Marcelo diz que sabe que esta “confiança agora renovada é tudo menos que um cheque em branco”. “Quem recebe um mandato, tem de continuar a ser um presidente de todos, de cada um dos portugueses. Um presidente próximo, um presidente que estabilize, que una, que não seja de uns, os bons, contra os outros, os maus, que não seja um presidente de fação, que respeite o pluralismo e a diferença, que nunca desista da justiça social”.
Insistindo que sabe o que os portugueses querem, aproveitou para o dizer (de novo) ao Governo – a quem exige governação forte e credível – e à Oposição. “Querem combate à pobreza, à desigualdade e à exclusão; querem sistema político estável, com governação forte, sustentada e credível e alternativa também forte para que a sensação de vazio não convide a desesperos e a aventuras”.
O presidente tem a certeza que os portugueses o que querem “é uma pandemia eliminada o mais rápida possível, uma perspetiva de futuro efetivo para micro e médias empresas, fundos europeus bem geridos em transparência e eficácia, uma reconstrução que vá para além da mera recuperação”, juntando também as preocupações com o clima, o ambiente, justiça, a luta contra a corrupção e a reforma do Estado.
Apesar da vitória, Ventura tira consequências: demite-se, anunciando que chamará os militantes a dizerem se querem que abandone a liderança do partido.
Naquela a que chamou “noite histórica” em que “esmagámos a extrema-esquerda”, o líder do Chega admitiu, contudo, ter ficado “aquém” num pormenor: não terminou à frente de Ana Gomes. Sempre disse que conseguiria bater a socialista e tira consequências: demite-se, anunciando que chamará os militantes a dizerem se querem que abandone a liderança do partido.
“Foi uma noite histórica, em que a Direita se reconfigurou completamente. Pela primeira vez, um partido anti-sistema rompeu o espectro da Direita tradicional, com cerca de meio milhão de votos, para criar uma avassaladora força que, hoje, conhece o momento maior da sua História”, afirmou Ventura, em Lisboa.
O terceiro candidato mais votado, com cerca de 12%, considera que este resultado dará ao Chega “força para as batalhas que se aproximam”.

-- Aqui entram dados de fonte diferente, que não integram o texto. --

(* ===== verification/LogSeek.v ===== *)
(** * FileReader: seek blocks

    A seek block that was written is recognised where it is, with its time and
    the last place of every record before it; and the search for the marker
    has blocks it cannot find. *)
From stdpp Require Import gmap sorting strings.
From S2P Require Import Prelude Varuint Streams TimeConversions TelemetryFormat Archive Schema Tokenizer Register FileWriter FileReader LogFormat FileWriterTheory FileWriterOps LogWriter LogProperties FileReaderTheory LogReader LogScan LogIndex LogRoundtrip.
#[local] Open Scope Z_scope.
Import TelemetryReader.

Section seek.
Import FileReader.
Context `{CrcLaws} `{LogClock} `{SnappyLaws}.
Implicit Types (s : State) (l bl : list block).
Abbreviation crc_block := (BlockStream.t (CrcStream.reader FileStream.t)).

(** What the marker says of one identifier: the first mention counts. *)
Definition marked (ids : gmap Z nat) (at_ : Z) (r : gmap nat Z) (e : Z * Z) : gmap nat Z :=
  match ids !! e.1 with
  | Some record =>
      match r !! record with Some _ => r | None => <[record := s64 (u64 (at_ - e.2))]> r end
  | None => r
  end.

Definition entry_ok (ids : gmap Z nat) (e : Z * Z) : Prop :=
  in_u 64 e.1 /\ in_u 64 e.2 /\ is_Some (ids !! e.1).

Lemma read_entry_spec (R : CrcStream.reader FileStream.t -> list byte -> list byte -> Prop) behind (HR : exact (block_at R behind)) ids at_ r e (stream : crc_block) k tail :
  entry_ok ids e -> block_at R behind stream k (entry_offset_bytes e ++ tail) ->
  exists stream', read_entry at_ ids (r, stream) = Done (marked ids at_ r e, stream') /\
    block_at R behind stream' (k ++ entry_offset_bytes e) tail.
Proof.
  intros (Hi & Ho & [record Hr]) Hb. unfold read_entry, marked, entry_offset_bytes in *.
  rewrite <- app_assoc in Hb.
  destruct (gets_value_of _ _ _ _ (gets_varuint _ HR e.1 Hi) _ _ _ Hb) as (s1 & -> & R1). rewrite bind_done.
  destruct (gets_value_of _ _ _ _ (gets_varuint _ HR e.2 Ho) _ _ _ R1) as (s2 & -> & R2). rewrite bind_done.
  rewrite Hr. exists s2. split; [done|]. by rewrite app_assoc.
Qed.

(** The eight bytes that are searched for. *)
Definition kMarkerBytes : list byte := le_split 8 FileWriter.kSeekMarkerValue.

(** Where the last byte of the marker of a seek block is. *)
Definition marker_end (pre : list block) (time : Z) (es : list (Z * Z)) : Z :=
  zlen (log_bytes pre) + (1 + vu_len (zlen (seek_body time es 0 0))) + 7.

(** A seek block that was written is recognised: with the file behind the
    eight bytes of its marker, [EvaluateSeekMarker] finds where the block
    starts, verifies its checksum, and returns its time and, for every record it
    lists, the place of that record's last data before it. *)
Theorem seek_block_is_recognised s bl pre time es post :
  bl = pre ++ BSeek time es :: post -> small bl -> FileStream.contents (file s) = log_bytes bl ->
  FileStream.offset (file s) = marker_end pre time es + 1 -> start_ s <= zlen (log_bytes pre) ->
  in_s 64 time -> Forall (entry_ok (id_to_record s)) es ->
  exists s', EvaluateSeekMarker (marker_end pre time es) s =
    Done (Some {| marker_timestamp := ConvertEpochMicrosecondsToPtime time;
                  marker_index := zlen (log_bytes pre);
                  seek_result := fold_left (marked (id_to_record s) (zlen (log_bytes pre))) es ∅ |}, s').
Proof.
  intros E Hsm Hc Ho Hst Ht Hes. unfold EvaluateSeekMarker, marker_end in *.
  set (b := BSeek time es) in *. set (n := zlen (seek_body time es 0 0)) in *.
  set (c := log_bytes bl) in *. pose proof (small_file bl Hsm) as Hfs.
  assert (Hzb : zlen (encode b) < 2 ^ 42) by (rewrite E in Hsm; by eapply small_block).
  pose proof (zlen_body_le b) as Hbody. cbn [block_body b] in Hbody. unfold seek_body0 in Hbody.
  rewrite zlen_seek_body in Hbody. fold n in Hbody.
  assert (Hn : 0 <= n < 2 ^ 42) by (pose proof (zlen_nonneg (seek_body time es 0 0)); unfold n in *; lia).
  pose proof (vu_len_42 n Hn) as Hvu. pose proof (vu_len_pos n ltac:(lia)) as Hvu1.
  set (hs := 1 + vu_len n) in *.
  set (crc := crc32 (block_bytes kSeekMarker (seek_body0 time es 0))) in *.
  set (hd := vbytes kSeekMarker ++ vbytes n).
  assert (Hhd : zlen hd = hs) by (unfold hd; rewrite zlen_app, (zlen_vbytes n) by (unfold in_u; lia); done).
  set (tail := vbytes 0 ++ time_bytes time ++ vbytes (zlen es) ++ concat (map entry_offset_bytes es)).
  set (rest := concat (map encode post)).
  assert (Eblock : encode b ++ rest = hd ++ kMarkerBytes ++ le_split 4 crc ++ le_split 1 hs ++ tail ++ rest).
  { rewrite encode_body. cbn [block_type block_body b]. fold crc. unfold seek_body0. fold n. fold hs.
    unfold block_bytes. rewrite zlen_seek_body. fold n. rewrite seek_body_cut. fold tail.
    unfold hd, kMarkerBytes. by rewrite <- !app_assoc. }
  assert (Ec : c = log_bytes pre ++ encode b ++ rest) by (unfold c; by rewrite E, log_split).
  assert (H0' : file_at c (file s) [] (le_split 4 crc ++ le_split 1 hs ++ tail ++ rest)).
  { split; [exact Hc|]. exists (log_bytes pre ++ hd ++ kMarkerBytes).
    split; [rewrite Ec, Eblock; by rewrite <- !app_assoc|].
    rewrite Ho, !zlen_app, Hhd. change (zlen kMarkerBytes) with 8. lia. }
  pose proof (exact_file c) as HF.
  destruct (gets_uint _ HF 4 crc (crc32_range _) _ _ _ H0') as (f1 & -> & R1). rewrite bind_done.
  destruct (gets_value_of _ _ _ _ (gets_uint _ HF 1 hs ltac:(unfold in_u; lia)) _ _ _ R1) as (f2 & -> & R2).
  rewrite bind_done. rewrite (proj2 (Z.ltb_ge 10 hs)) by lia.
  replace (zlen (log_bytes pre) + hs + 7 - 7 - hs) with (zlen (log_bytes pre)) by lia.
  rewrite (proj2 (Z.ltb_ge _ (start_ s))) by lia.
  destruct (Seek_file c f2 (log_bytes pre) _ (proj1 R2) Ec) as (f3 & -> & R3). rewrite bind_done.
  assert (R3' : crc_at (file_at c) (CrcStream.make_reader f3) [] (block_bytes kSeekMarker (block_body b) ++ rest)).
  { rewrite encode_body in R3. split; [exact R3|]. cbn. by rewrite process_nil. }
  assert (Hb63 : zlen (block_body b) < 2 ^ 63) by (pose proof (zlen_body_le b); lia).
  destruct (open_block (crc_at (file_at c)) (exact_crc _ HF) _ _ _ _ _ false (block_type_range b) Hb63 R3')
    as (s1 & -> & RB). rewrite bind_done. cbn [type size]. change (block_type b) with kSeekMarker.
  change (kSeekMarker =? kSeekMarker) with true. cbn [negb].
  set (stream := BlockStream.make _ _) in *. change (block_type b) with kSeekMarker in RB.
  pose proof (exact_block _ rest (exact_crc _ HF)) as HX. cbn [block_body b] in RB. unfold seek_body0 in RB.
  fold n hs crc in RB. rewrite zlen_seek_body in RB. fold n hd in RB. rewrite seek_body_cut in RB.
  fold tail in RB. rewrite app_nil_l in RB.
  destruct (gets_value_of _ _ _ _ (gets_ReadScalar _ HX 8 (le_split 8 FileWriter.kSeekMarkerValue) eq_refl)
    _ _ _ RB) as (s2 & -> & RB2). rewrite bind_done.
  destruct (read_crc_spec c rest s2 _ crc _ (crc32_range _) RB2) as (s3 & -> & RB3). rewrite bind_done.
  destruct (gets_value_of _ _ _ _ (gets_uint _ HX 1 hs ltac:(unfold in_u; lia)) _ _ _ RB3) as (s4 & -> & RB4).
  rewrite bind_done. unfold tail in RB4.
  destruct (gets_value_of _ _ _ _ (gets_varuint _ HX 0 zero_u64) _ _ _ RB4) as (s5 & -> & RB5).
  rewrite bind_done. cbn [negb Z.eqb].
  destruct (gets_value_of _ _ _ _ (gets_timestamp _ HX time Ht) _ _ _ RB5) as (s6 & -> & RB6).
  rewrite bind_done.
  assert (Hnes : in_u 64 (zlen es)).
  { pose proof (zlen_seek_entries time es 0 0). fold n in H5. pose proof (zlen_nonneg es). unfold in_u. lia. }
  destruct (gets_value_of _ _ _ _ (gets_varuint _ HX (zlen es) Hnes) _ _ _ RB6) as (s7 & -> & RB7).
  rewrite bind_done. rewrite <- (app_nil_r (concat (map entry_offset_bytes es))) in RB7.
  destruct (times_elements _ (read_entry (zlen (log_bytes pre)) (id_to_record s))
    (marked (id_to_record s) (zlen (log_bytes pre))) entry_offset_bytes (entry_ok (id_to_record s))
    (fun r e st k t Hx Hr => read_entry_spec _ rest HX _ _ r e st k t Hx Hr) es ∅ s7 _ _ Hes RB7)
    as (s8 & -> & RB8). rewrite bind_done.
  destruct (close_done _ _ _ _ RB8) as [Ecl [_ Ecrc]]. pose proof (proj2 RB8) as Hm.
  change (zlen (@nil byte)) with 0 in Hm. rewrite Hm, Ecl, bind_done. cbn [negb Z.eqb].
  assert (Eq : (crc =? u32 (checksum (CrcStream.rcrc (BlockStream.base s8)))) = true).
  { apply Z.eqb_eq. rewrite Ecrc. unfold crc, crc32, crc_of. do 3 f_equal.
    unfold block_bytes, seek_body0. rewrite zlen_seek_body. fold n. fold hs. rewrite seek_body_cut.
    unfold hd. by rewrite <- !app_assoc. }
  rewrite Eq. cbn [negb]. by eexists.
Qed.
End seek.

(** A log with a seek block after one record, as it is read by a scan. *)
Definition marked_blocks : list block := [
  BSchema 1 (text_of "pose") bool_schema;
  BData 1 (Some 0) (Some 1000) true false (text_of "hello");
  BSeek 1100 [(1, 16)]].

Definition marked_state : FileReader.State :=
  match FileReader.Open true (log_bytes marked_blocks) ≫= FileReader.FullScan with
  | Done s => FileReader.with_file {| FileStream.contents := log_bytes marked_blocks;
      FileStream.offset := marker_end (take 2 marked_blocks) 1100 [(1, 16)] + 1;
      FileStream.gcount := 0 |} s
  | Faulted _ => fresh_state true (FileStream.make [])
  end.

Lemma seek_block_is_recognised_witness :
  exists s', FileReader.EvaluateSeekMarker (marker_end (take 2 marked_blocks) 1100 [(1, 16)]) marked_state =
    Done (Some {| FileReader.marker_timestamp := ConvertEpochMicrosecondsToPtime 1100;
                  FileReader.marker_index := zlen (log_bytes (take 2 marked_blocks));
                  FileReader.seek_result := fold_left (marked (FileReader.id_to_record marked_state)
                    (zlen (log_bytes (take 2 marked_blocks)))) [(1, 16)] ∅ |}, s').
Proof.
  refine (seek_block_is_recognised marked_state marked_blocks (take 2 marked_blocks) 1100 [(1, 16)] []
    eq_refl _ _ _ _ _ _).
  - vm_compute. reflexivity.
  - vm_compute. reflexivity.
  - vm_compute. reflexivity.
  - vm_compute. discriminate.
  - vm_compute. split; [discriminate|reflexivity].
  - repeat constructor; try (vm_compute; discriminate). vm_compute. by eexists.
Defined.

(** ** A block the search misses

    Twenty-five records whose last data is 200 bytes back and one whose last
    data is 100 bytes back make a body of 100 bytes: the byte before the marker
    is the first byte of the marker. *)
Definition hidden_entries : list (Z * Z) :=
  map (fun i => (Z.of_nat i, 200)) (seq 1 25) ++ [(26, 100)].
Definition hidden_blocks : list block := [BSeek 1100 hidden_entries].

(** The search for a seek marker does not take a byte that ended a partial
    match for the beginning of a new one: in a log whose seek block has a body
    of 0x64 bytes the marker is preceded by its own first byte, and the search
    over the whole file does not find the block, although it is there. *)
Theorem find_seek_marker_misses :
  zlen (seek_body 1100 hidden_entries 0 0) = 0x64 /\
  exists s s', FileReader.Open true (log_bytes hidden_blocks) = Done s /\
    FileReader.FindSeekMarker (FileReader.start_ s) (zlen (log_bytes hidden_blocks)) s = Done (None, s').
Proof.
  split; [vm_compute; reflexivity|].
  destruct (FileReader.Open true (log_bytes hidden_blocks)) as [s|] eqn:E; [|vm_compute in E; discriminate].
  destruct (FileReader.FindSeekMarker (FileReader.start_ s) (zlen (log_bytes hidden_blocks)) s)
    as [[[m|] s']|f] eqn:E2.
  - exfalso. vm_compute in E. injection E as <-. vm_compute in E2. discriminate.
  - by exists s, s'.
  - exfalso. vm_compute in E. injection E as <-. vm_compute in E2. discriminate.
Qed.

(** A block whose body is of another size is found by the same search. *)
Example found_marker :
  match s ← FileReader.Open true (log_bytes marked_blocks); s ← FileReader.FullScan s;
        FileReader.FindSeekMarker 9 (zlen (log_bytes marked_blocks)) s with
  | Done (Some m, _) => FileReader.marker_index m = zlen (log_bytes (take 2 marked_blocks))
  | _ => False
  end.
Proof. vm_compute. reflexivity. Qed.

Porém, ao ficar “aquém dos 15%”e atrás de Ana Gomes – que descreveu como estando “colada às minorias que têm explorado Portugal” -, proclamou: “Devolverei aos militantes a palavra sobre se querem ou não a continuidade deste projeto à frente do partido”. Apesar dessa garantia, Ventura saberá que a sua permanência no cargo é certa.
Por isso mesmo, quis enviar “uma mensagem ao coração da Direita e do centro-direita”: “não haverá Governo em Portugal sem que o Chega seja parte fundamental”. Os 70 apoiantes aglomerados irromperam, uma vez mais, em ovações triunfantes, após o líder prometer uma “avalanche que vai derrubar todas as barreiras” no país. Para já, André Ventura declara a vitória contra a Esquerda.
“Esmagámos a extrema-esquerda em Portugal. Esta candidatura teve mais votos do que o PCP de João Ferreira, o BE de Marisa Matias e a IL de Tiago Mayan juntos”. Mas os comunistas, num clima de êxtase, foram os mais visados: “João Ferreira nem no Alentejo ganhou!”.
O líder do Chega repetiria a ideia ao referir que, nem nas regiões “alegadamente de Esquerda”, o PCP ficou à sua frente. “Mesmo nas zonas profundamente comunistas, o Chega mostrou que esse eleitorado é seu”.